PROBLEM REQUIREMENTS - Quote the entries below from the line with "apply list_elem_of_singleton in Hin. unfold" through the line with "destruct (lookup_lt_is_Some_2 (heap st') s)", both ends included, and only those lines.

=-=-=-=-=

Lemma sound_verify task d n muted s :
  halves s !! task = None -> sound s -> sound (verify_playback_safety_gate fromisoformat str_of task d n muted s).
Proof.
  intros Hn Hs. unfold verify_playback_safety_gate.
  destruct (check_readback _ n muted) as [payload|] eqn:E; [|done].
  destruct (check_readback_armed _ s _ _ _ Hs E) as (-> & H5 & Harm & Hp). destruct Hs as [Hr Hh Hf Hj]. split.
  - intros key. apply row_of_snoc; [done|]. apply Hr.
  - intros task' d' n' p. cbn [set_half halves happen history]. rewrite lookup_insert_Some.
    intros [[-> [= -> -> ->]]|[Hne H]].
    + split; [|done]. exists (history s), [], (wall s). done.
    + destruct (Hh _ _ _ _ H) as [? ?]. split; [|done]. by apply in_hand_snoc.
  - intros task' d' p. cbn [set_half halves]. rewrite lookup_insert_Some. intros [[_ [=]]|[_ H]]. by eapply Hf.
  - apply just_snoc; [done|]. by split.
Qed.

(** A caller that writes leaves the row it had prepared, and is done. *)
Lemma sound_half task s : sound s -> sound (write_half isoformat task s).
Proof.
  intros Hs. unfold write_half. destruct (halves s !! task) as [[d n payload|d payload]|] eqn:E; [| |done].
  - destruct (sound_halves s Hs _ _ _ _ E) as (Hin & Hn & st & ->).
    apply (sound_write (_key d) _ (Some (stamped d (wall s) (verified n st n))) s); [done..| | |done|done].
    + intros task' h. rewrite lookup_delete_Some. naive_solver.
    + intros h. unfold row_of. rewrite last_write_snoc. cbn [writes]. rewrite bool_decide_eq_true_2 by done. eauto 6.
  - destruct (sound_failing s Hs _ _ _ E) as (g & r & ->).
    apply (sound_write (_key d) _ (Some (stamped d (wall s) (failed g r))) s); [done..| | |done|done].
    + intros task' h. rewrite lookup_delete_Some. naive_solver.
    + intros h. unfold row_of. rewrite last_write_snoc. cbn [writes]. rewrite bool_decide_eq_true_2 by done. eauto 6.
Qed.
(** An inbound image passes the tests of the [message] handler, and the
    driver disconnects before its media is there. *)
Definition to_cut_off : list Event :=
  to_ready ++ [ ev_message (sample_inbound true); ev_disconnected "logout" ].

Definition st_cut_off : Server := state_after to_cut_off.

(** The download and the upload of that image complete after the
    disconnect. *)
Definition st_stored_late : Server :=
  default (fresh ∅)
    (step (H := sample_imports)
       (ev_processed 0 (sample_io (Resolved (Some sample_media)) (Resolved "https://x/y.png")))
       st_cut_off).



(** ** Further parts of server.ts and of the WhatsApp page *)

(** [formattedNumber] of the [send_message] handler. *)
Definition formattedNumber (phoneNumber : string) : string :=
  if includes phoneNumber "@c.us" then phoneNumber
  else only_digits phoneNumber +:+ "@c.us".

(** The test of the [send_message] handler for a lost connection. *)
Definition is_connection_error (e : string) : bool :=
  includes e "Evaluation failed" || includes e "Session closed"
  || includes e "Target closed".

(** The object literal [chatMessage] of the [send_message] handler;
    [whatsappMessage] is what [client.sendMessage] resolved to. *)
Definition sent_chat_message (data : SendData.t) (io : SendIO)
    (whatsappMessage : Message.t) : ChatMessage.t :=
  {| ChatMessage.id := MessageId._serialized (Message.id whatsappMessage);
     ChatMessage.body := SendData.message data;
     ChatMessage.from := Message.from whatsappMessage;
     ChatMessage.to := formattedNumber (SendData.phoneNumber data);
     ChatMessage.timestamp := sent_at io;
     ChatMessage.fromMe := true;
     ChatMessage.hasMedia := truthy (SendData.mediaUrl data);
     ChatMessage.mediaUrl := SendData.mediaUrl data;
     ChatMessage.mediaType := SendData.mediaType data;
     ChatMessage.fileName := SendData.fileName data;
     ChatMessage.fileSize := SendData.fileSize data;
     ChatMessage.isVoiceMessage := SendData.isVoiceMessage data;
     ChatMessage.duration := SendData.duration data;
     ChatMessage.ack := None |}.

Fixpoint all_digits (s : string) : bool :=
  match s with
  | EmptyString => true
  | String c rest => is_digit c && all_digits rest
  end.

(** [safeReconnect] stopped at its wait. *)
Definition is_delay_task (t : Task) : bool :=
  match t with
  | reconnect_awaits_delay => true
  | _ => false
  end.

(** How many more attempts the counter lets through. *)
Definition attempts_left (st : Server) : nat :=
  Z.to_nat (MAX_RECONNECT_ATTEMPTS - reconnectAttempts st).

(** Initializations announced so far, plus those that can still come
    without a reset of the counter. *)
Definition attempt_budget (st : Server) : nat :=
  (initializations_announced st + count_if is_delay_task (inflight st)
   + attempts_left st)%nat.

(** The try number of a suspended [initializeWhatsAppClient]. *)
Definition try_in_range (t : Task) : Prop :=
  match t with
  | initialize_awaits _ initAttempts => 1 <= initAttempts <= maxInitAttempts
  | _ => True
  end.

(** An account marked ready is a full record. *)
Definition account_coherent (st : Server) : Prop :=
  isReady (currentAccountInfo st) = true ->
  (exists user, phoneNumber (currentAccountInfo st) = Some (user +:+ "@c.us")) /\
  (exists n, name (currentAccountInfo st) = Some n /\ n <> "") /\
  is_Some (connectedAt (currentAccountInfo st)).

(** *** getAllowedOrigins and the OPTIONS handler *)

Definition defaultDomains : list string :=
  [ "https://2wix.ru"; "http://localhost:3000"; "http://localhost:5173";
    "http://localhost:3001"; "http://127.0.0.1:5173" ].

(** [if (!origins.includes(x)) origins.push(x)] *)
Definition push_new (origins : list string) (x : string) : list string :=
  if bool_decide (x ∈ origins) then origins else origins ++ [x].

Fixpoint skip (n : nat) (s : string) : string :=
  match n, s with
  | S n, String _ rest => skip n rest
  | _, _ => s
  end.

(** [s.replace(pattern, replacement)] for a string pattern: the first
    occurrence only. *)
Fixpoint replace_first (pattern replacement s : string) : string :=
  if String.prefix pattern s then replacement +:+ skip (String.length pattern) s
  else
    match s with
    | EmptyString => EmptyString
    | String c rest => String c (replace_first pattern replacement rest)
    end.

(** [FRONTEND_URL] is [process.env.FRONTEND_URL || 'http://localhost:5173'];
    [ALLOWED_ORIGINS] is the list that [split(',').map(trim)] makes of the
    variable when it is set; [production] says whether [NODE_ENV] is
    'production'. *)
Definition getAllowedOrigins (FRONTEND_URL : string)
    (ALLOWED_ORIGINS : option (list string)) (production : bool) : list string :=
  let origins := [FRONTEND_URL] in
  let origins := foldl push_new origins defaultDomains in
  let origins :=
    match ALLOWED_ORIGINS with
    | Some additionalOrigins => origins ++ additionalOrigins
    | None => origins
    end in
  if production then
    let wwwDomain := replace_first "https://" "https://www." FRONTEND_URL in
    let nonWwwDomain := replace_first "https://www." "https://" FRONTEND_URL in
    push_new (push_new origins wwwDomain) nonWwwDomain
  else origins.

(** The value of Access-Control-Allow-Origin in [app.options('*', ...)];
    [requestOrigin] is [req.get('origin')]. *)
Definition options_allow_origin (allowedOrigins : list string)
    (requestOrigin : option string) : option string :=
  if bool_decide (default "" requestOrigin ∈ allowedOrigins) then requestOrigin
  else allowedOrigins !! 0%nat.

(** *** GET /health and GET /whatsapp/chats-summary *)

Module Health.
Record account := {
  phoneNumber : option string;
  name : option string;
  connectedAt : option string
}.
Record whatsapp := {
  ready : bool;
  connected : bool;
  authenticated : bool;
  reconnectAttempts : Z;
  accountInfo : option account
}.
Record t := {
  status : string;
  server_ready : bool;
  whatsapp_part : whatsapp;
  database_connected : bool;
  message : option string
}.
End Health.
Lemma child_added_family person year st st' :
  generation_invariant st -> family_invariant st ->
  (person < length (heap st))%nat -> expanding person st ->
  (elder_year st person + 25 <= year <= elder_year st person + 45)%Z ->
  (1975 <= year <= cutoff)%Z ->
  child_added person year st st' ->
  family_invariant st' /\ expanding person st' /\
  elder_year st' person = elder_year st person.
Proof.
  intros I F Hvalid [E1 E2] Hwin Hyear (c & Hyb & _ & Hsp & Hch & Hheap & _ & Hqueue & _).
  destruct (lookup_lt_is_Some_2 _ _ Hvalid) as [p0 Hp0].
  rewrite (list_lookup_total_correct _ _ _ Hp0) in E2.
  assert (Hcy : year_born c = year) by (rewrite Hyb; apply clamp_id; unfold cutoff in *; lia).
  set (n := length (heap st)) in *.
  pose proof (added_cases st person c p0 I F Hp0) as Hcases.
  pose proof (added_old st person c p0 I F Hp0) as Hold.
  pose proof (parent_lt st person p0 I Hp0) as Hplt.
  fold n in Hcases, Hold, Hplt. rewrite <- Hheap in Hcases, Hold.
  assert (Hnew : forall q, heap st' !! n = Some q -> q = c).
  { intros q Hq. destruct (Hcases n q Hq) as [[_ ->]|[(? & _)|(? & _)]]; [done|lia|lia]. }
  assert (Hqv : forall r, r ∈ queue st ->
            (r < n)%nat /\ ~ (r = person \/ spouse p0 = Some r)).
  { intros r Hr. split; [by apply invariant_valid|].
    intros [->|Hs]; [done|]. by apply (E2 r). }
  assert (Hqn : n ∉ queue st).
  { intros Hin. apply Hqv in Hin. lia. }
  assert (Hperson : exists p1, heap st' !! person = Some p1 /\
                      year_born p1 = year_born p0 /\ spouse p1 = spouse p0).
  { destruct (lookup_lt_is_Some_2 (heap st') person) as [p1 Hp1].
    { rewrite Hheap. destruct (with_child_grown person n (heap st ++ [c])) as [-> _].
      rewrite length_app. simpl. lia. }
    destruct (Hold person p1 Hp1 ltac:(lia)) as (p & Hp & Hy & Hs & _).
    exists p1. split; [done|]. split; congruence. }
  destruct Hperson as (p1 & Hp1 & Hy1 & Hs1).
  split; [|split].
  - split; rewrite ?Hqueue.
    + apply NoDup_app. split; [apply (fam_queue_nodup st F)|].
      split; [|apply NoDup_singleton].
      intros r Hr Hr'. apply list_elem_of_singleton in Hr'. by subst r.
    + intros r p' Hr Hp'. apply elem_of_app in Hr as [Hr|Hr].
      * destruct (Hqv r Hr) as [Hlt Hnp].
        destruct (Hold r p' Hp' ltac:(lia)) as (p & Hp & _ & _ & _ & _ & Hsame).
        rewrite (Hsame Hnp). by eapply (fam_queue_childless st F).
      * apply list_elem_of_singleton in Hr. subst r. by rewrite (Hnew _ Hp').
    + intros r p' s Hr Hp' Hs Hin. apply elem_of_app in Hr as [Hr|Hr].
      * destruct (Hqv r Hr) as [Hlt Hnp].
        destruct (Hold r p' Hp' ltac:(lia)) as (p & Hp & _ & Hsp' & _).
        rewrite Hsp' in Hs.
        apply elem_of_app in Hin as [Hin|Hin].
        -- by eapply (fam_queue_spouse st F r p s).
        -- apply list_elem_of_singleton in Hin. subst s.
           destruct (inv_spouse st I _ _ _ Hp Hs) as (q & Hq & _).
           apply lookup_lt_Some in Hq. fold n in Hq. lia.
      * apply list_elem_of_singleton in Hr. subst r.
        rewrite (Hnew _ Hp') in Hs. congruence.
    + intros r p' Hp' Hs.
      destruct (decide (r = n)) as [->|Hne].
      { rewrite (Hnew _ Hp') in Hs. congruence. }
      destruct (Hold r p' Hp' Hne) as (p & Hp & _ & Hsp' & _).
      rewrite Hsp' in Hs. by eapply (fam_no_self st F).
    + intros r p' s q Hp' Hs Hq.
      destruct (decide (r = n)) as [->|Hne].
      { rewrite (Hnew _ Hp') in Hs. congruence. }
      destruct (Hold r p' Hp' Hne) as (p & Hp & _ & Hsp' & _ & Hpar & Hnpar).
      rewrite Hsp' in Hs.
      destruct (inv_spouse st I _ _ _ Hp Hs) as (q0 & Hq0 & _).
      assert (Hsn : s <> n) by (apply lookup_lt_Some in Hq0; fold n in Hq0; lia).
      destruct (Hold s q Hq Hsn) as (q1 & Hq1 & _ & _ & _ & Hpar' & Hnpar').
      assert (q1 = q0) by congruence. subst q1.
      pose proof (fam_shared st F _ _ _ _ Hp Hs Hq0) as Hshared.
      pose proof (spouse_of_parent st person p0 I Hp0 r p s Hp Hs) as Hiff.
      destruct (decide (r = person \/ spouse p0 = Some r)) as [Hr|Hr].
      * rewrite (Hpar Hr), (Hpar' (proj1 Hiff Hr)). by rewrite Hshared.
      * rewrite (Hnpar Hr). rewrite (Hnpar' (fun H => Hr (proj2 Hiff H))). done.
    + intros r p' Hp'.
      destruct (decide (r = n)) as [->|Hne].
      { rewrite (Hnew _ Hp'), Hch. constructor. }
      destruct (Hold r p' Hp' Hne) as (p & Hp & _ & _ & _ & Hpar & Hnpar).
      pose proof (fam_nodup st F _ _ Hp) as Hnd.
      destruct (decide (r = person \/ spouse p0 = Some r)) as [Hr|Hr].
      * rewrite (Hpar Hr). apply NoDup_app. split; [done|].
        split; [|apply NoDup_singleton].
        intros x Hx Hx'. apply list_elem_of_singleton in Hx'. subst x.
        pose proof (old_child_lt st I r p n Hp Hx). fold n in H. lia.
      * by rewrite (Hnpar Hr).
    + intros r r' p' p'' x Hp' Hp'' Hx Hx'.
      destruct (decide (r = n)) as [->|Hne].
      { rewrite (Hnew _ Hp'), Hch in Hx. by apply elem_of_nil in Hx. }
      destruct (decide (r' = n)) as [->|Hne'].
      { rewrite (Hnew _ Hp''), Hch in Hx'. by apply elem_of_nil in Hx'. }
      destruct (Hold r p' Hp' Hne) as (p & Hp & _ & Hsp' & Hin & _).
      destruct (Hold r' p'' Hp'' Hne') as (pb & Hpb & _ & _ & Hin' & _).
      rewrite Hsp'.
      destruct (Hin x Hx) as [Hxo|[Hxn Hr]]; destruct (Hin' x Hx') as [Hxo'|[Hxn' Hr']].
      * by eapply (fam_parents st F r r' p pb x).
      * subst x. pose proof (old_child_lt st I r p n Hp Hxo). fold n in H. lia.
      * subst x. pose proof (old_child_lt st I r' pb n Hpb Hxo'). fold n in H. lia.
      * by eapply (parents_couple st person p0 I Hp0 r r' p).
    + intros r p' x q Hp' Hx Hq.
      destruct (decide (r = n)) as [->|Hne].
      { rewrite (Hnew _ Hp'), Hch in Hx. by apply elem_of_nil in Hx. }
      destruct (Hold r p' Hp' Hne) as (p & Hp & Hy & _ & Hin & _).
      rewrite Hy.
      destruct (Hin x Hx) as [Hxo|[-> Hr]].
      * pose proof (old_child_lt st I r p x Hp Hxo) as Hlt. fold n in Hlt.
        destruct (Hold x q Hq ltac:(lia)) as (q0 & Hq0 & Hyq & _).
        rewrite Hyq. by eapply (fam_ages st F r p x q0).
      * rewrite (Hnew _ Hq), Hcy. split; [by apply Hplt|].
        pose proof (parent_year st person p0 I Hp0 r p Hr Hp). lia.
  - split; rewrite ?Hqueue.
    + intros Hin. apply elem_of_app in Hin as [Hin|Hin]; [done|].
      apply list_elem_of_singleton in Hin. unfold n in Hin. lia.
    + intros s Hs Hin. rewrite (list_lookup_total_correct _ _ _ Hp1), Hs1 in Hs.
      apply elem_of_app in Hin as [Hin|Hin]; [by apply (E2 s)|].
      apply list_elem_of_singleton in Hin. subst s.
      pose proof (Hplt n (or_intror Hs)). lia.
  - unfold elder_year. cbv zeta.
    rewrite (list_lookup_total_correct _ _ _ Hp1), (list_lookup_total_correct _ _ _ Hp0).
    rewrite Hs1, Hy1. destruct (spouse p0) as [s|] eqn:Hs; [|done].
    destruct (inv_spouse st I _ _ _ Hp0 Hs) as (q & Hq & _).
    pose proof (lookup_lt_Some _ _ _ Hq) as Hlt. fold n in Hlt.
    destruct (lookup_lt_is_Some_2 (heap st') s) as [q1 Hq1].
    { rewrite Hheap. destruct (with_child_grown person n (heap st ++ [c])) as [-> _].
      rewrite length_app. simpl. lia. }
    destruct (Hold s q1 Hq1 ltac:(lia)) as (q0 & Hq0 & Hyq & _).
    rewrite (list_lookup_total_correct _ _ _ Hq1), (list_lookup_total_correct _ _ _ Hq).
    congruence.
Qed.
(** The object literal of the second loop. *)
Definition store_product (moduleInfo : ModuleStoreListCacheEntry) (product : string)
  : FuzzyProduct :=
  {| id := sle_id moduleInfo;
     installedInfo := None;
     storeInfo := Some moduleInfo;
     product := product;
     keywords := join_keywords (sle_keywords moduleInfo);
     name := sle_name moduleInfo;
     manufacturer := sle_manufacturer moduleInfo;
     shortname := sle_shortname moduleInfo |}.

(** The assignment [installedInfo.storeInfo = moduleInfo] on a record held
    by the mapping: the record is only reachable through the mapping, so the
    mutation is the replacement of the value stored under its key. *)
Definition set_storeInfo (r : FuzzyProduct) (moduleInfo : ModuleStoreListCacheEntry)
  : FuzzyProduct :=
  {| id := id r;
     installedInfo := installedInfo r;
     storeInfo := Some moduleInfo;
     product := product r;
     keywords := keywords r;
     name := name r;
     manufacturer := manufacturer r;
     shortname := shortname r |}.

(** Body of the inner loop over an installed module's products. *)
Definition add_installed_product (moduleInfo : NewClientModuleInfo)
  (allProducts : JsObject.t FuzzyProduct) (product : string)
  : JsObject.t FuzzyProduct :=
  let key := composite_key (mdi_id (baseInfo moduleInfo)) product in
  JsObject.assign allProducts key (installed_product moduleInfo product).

=-=-=-=-=

WRITTEN SOLUTION -
      apply list_elem_of_singleton in Hin. unfold n in Hin. lia.
    + intros s Hs Hin. rewrite (list_lookup_total_correct _ _ _ Hp1), Hs1 in Hs.
      apply elem_of_app in Hin as [Hin|Hin]; [by apply (E2 s)|].
      apply list_elem_of_singleton in Hin. subst s.
      pose proof (Hplt n (or_intror Hs)). lia.
  - unfold elder_year. cbv zeta.
    rewrite (list_lookup_total_correct _ _ _ Hp1), (list_lookup_total_correct _ _ _ Hp0).
    rewrite Hs1, Hy1. destruct (spouse p0) as [s|] eqn:Hs; [|done].
    destruct (inv_spouse st I _ _ _ Hp0 Hs) as (q & Hq & _).
    pose proof (lookup_lt_Some _ _ _ Hq) as Hlt. fold n in Hlt.
    destruct (lookup_lt_is_Some_2 (heap st') s) as [q1 Hq1].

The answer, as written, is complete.